Task goal: Filter the records for lines holding the string "dirs".

Data supplied:

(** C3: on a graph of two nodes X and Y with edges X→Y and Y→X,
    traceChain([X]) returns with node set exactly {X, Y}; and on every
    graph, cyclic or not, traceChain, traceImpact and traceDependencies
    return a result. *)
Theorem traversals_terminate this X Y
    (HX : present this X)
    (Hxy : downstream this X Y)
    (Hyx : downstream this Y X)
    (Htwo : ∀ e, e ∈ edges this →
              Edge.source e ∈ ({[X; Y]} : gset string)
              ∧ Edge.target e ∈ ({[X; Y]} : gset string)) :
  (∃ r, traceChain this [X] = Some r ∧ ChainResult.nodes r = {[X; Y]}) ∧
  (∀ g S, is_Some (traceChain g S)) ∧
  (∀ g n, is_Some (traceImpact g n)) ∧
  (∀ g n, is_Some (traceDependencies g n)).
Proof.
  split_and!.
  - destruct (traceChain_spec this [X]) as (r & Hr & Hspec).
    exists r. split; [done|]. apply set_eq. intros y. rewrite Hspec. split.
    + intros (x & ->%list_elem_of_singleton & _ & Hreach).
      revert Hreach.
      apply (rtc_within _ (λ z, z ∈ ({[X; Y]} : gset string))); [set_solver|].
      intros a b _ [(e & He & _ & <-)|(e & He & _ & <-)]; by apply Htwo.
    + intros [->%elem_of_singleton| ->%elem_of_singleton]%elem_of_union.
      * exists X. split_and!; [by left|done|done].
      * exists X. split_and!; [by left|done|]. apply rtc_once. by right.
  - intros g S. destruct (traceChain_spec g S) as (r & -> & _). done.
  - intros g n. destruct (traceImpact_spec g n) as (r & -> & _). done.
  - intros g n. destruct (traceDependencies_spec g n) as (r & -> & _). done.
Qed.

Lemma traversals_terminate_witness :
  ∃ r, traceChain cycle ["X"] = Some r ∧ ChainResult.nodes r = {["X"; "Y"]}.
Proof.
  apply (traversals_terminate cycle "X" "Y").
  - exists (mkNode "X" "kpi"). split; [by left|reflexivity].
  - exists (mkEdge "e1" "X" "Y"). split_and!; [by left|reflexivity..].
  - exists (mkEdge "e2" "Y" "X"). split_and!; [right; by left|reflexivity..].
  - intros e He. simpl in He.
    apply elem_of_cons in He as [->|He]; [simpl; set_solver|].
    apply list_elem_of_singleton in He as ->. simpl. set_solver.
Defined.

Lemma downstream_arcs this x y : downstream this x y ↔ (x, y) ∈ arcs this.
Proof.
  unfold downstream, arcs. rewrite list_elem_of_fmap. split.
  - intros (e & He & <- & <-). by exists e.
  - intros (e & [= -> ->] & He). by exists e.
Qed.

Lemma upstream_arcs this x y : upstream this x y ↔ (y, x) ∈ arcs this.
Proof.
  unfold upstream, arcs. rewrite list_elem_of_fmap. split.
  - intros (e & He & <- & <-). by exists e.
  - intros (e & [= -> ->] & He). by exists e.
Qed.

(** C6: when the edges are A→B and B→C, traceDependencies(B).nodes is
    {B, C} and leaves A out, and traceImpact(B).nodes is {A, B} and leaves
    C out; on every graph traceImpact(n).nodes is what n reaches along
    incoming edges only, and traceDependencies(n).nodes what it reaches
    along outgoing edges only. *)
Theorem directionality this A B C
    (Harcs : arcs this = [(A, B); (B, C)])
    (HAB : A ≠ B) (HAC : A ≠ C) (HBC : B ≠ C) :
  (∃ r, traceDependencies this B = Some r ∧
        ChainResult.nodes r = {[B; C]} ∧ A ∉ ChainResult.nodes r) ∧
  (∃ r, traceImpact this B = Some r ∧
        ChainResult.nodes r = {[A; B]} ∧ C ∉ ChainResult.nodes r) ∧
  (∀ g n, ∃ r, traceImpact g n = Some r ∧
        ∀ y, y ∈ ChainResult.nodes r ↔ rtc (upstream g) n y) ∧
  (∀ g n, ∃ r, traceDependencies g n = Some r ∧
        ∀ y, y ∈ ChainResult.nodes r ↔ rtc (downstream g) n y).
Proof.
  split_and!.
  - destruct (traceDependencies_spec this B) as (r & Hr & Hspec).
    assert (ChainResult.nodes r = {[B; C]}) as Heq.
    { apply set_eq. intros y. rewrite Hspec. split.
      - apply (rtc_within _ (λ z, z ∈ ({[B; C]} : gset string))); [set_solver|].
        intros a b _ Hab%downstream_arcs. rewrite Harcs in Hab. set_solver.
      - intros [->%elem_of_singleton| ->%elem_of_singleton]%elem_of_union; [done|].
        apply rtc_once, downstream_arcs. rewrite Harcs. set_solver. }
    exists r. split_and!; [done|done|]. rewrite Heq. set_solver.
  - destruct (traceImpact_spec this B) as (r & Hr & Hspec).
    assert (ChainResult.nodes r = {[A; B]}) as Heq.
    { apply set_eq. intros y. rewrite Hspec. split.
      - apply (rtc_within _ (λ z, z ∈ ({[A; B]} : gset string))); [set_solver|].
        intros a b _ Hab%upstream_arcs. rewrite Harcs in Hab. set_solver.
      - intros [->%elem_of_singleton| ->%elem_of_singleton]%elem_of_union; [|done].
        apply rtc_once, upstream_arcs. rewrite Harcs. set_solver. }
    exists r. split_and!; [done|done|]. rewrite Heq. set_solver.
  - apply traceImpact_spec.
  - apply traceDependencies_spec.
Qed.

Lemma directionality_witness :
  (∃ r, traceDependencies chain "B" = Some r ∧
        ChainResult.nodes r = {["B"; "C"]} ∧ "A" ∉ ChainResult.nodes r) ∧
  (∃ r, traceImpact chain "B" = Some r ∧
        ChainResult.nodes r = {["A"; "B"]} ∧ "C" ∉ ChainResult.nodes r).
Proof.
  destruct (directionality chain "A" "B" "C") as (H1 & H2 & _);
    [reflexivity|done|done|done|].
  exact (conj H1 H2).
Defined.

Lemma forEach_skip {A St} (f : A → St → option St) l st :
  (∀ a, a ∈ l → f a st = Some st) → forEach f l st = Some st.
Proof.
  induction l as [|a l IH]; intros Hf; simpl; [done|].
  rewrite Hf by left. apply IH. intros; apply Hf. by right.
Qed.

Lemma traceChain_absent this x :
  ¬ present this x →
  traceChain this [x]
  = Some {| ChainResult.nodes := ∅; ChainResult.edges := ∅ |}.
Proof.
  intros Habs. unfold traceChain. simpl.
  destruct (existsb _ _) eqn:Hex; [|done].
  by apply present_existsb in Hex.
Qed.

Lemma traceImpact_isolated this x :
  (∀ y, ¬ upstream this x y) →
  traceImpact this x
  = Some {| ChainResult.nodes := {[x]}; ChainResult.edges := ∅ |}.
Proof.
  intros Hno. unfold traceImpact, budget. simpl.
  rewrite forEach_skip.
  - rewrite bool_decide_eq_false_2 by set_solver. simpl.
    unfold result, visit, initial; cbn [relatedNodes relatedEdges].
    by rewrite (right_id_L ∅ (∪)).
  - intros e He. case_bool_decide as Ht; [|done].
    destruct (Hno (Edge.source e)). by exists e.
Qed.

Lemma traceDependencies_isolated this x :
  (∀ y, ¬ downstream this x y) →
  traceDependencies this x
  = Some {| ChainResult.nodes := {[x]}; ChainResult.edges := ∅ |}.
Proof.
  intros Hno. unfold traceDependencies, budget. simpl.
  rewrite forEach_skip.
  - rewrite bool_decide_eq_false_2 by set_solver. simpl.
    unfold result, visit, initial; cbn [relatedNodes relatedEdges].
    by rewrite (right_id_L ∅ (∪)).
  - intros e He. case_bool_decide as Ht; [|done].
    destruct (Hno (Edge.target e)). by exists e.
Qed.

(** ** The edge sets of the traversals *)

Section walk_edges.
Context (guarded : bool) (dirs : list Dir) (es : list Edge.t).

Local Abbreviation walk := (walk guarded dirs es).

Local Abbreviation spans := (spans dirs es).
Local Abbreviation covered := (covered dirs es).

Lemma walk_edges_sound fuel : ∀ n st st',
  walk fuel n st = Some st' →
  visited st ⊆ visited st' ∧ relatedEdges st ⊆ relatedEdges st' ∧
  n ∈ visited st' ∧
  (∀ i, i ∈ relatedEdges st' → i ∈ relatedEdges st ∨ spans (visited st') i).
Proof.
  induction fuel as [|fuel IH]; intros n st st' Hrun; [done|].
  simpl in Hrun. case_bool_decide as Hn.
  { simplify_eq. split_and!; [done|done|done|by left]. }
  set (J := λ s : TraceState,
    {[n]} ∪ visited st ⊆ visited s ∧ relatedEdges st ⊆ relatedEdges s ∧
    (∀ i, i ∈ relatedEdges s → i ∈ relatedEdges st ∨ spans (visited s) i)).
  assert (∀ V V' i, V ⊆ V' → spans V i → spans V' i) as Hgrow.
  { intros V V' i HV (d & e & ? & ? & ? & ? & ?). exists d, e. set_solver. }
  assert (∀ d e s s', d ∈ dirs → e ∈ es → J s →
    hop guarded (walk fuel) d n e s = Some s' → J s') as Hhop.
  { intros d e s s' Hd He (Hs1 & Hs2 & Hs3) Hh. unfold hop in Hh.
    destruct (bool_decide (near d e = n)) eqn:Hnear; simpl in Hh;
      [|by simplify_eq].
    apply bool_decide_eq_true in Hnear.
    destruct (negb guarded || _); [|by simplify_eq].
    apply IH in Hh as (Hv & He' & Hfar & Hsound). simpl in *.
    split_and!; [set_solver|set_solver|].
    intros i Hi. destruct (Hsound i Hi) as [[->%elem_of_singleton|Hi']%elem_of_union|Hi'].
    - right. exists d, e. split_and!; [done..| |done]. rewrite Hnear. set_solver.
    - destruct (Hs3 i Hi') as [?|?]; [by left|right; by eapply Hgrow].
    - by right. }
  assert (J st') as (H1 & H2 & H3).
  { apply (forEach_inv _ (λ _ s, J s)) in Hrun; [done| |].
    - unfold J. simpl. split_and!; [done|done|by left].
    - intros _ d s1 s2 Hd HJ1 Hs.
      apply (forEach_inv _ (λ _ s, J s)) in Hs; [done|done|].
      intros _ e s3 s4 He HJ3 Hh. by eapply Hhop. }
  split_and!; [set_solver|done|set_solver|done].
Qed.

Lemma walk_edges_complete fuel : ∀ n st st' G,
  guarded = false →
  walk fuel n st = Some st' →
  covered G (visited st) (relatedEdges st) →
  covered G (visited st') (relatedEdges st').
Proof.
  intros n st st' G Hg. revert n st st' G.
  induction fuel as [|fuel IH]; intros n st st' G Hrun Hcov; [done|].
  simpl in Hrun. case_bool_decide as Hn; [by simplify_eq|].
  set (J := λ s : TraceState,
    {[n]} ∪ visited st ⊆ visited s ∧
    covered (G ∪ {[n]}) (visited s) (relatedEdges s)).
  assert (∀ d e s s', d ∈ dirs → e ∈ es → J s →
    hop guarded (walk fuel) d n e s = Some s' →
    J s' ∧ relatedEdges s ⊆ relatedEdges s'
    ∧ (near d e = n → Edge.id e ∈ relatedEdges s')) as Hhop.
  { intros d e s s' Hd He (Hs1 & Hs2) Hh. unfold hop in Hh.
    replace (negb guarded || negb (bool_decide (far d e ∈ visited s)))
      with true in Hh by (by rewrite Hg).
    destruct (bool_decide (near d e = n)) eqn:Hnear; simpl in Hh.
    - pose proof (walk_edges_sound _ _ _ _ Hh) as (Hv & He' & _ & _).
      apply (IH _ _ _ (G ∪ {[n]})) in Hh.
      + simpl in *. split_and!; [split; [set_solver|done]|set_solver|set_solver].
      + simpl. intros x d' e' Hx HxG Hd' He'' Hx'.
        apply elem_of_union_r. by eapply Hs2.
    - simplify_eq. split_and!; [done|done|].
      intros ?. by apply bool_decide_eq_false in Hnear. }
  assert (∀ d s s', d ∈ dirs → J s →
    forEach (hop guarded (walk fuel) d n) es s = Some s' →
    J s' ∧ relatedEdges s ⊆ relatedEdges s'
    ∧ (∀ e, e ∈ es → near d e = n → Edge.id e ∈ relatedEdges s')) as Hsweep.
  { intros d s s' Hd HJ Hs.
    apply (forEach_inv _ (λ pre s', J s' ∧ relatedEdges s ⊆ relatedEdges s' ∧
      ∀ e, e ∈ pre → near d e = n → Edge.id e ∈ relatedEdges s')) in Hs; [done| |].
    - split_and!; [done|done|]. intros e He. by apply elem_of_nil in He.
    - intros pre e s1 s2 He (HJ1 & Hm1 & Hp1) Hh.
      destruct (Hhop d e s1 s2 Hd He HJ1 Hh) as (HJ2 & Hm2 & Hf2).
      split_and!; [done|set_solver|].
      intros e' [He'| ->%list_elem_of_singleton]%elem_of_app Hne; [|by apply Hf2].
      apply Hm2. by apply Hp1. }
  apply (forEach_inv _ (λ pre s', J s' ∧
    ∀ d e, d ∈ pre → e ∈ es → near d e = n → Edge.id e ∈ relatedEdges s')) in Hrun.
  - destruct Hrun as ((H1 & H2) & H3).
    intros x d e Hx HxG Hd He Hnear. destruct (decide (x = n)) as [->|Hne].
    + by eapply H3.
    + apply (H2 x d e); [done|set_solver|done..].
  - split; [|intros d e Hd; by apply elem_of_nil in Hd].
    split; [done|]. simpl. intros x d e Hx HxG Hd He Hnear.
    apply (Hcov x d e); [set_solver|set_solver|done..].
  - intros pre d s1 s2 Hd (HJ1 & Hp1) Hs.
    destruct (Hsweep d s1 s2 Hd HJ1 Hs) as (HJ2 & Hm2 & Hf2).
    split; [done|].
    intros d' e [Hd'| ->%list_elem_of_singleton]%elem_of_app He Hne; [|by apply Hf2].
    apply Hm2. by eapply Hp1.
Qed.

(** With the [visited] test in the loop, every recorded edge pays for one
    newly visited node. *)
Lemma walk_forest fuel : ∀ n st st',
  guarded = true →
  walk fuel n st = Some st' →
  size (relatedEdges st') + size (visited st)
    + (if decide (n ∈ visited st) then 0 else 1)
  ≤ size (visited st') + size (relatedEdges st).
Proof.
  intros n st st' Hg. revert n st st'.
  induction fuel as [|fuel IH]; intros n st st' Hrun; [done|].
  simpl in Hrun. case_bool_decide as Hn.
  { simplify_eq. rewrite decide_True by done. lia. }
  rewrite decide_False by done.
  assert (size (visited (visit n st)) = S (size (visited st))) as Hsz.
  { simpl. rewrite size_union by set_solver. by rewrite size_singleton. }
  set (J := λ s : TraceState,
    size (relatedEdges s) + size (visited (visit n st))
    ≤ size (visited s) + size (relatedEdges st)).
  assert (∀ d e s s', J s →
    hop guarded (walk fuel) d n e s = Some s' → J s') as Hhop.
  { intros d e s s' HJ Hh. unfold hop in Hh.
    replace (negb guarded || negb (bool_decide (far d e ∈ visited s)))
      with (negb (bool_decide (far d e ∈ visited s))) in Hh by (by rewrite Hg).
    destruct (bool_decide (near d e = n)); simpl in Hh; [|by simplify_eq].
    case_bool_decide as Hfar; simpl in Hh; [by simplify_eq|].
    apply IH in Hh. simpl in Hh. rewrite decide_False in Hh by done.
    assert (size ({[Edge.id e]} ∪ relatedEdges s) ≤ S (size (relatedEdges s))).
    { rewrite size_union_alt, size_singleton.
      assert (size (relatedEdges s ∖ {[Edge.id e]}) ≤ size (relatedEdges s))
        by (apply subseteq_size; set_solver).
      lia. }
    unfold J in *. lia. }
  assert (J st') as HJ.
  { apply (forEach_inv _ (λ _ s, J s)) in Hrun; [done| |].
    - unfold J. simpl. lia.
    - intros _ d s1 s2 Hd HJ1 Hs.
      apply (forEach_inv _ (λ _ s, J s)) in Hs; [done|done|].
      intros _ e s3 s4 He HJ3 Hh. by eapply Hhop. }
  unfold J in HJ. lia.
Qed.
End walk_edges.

Result of this task:
Context (guarded : bool) (dirs : list Dir) (es : list Edge.t).
Local Abbreviation walk := (walk guarded dirs es).
Local Abbreviation spans := (spans dirs es).
Local Abbreviation covered := (covered dirs es).
  assert (∀ d e s s', d ∈ dirs → e ∈ es → J s →
  assert (∀ d e s s', d ∈ dirs → e ∈ es → J s →
  assert (∀ d s s', d ∈ dirs → J s →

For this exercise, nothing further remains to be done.